-- Source data follows --

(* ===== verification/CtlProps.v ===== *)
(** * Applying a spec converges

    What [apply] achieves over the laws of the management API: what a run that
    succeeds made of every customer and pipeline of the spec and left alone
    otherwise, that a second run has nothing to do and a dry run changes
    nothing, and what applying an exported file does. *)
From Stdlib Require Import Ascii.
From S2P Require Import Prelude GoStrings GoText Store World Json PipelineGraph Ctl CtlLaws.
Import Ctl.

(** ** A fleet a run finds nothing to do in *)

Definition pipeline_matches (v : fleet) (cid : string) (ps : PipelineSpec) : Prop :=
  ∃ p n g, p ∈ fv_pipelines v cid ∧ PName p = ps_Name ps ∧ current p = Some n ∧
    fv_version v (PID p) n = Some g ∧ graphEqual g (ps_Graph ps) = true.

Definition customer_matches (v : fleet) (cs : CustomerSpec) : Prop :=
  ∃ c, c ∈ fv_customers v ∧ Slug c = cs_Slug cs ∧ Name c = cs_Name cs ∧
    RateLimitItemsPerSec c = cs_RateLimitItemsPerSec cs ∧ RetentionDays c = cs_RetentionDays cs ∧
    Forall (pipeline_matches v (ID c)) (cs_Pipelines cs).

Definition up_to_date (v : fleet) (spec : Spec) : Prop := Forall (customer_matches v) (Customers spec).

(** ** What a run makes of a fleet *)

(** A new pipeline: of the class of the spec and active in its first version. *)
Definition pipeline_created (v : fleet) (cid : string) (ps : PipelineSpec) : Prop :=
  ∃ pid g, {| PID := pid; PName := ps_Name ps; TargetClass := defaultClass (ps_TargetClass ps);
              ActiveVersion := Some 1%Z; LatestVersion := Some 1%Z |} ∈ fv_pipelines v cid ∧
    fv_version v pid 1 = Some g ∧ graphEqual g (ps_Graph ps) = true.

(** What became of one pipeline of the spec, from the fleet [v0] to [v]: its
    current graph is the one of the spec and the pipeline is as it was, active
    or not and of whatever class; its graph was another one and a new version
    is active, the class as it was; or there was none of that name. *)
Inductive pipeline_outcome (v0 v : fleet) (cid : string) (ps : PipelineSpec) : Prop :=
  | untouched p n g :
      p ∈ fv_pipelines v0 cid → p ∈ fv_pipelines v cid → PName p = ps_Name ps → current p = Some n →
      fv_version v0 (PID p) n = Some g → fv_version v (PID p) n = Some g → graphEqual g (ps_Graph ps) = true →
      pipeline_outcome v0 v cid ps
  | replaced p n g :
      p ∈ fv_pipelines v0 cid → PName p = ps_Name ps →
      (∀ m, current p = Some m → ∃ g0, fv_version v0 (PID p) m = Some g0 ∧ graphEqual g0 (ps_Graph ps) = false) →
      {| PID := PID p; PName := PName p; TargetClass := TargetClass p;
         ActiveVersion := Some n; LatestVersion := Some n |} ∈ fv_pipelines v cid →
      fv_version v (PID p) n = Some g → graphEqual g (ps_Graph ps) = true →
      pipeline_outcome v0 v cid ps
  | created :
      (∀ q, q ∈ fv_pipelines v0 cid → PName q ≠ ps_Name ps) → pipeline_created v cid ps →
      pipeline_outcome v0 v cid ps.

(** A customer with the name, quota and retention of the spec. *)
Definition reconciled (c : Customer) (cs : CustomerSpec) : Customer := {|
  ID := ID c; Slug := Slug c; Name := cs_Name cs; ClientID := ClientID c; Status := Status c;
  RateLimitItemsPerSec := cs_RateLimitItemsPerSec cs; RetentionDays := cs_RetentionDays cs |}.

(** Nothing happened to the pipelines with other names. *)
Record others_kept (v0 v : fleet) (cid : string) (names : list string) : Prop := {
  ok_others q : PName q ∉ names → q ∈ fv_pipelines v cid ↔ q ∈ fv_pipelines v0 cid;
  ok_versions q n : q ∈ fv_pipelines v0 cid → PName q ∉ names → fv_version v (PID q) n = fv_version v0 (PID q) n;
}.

-- Source data concluded --
-- Source data follows --

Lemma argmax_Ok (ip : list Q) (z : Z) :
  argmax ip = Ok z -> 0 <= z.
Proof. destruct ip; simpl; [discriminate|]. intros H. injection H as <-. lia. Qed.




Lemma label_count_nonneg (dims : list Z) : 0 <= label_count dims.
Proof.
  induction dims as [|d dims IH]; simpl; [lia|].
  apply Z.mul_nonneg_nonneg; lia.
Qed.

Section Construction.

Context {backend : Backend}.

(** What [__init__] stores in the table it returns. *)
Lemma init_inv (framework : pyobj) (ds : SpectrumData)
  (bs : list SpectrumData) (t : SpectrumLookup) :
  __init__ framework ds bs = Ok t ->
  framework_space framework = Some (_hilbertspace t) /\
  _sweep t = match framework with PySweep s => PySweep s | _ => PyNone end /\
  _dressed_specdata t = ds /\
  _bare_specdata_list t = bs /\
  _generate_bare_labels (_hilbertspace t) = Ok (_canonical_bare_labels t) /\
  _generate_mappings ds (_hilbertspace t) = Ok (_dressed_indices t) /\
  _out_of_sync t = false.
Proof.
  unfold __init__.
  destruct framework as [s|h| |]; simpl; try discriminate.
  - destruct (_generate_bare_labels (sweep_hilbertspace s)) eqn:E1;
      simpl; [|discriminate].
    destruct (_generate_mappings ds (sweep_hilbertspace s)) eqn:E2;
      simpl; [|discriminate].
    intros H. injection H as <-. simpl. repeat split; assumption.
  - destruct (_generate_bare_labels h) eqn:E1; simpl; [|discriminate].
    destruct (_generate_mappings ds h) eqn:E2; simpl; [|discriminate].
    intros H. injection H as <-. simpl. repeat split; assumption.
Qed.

-- Source data concluded --

#### What to do:
Every line of the data that includes the word "false" should be copied.

#### Solved problem:
      (∀ m, current p = Some m → ∃ g0, fv_version v0 (PID p) m = Some g0 ∧ graphEqual g0 (ps_Graph ps) = false) →
  _out_of_sync t = false.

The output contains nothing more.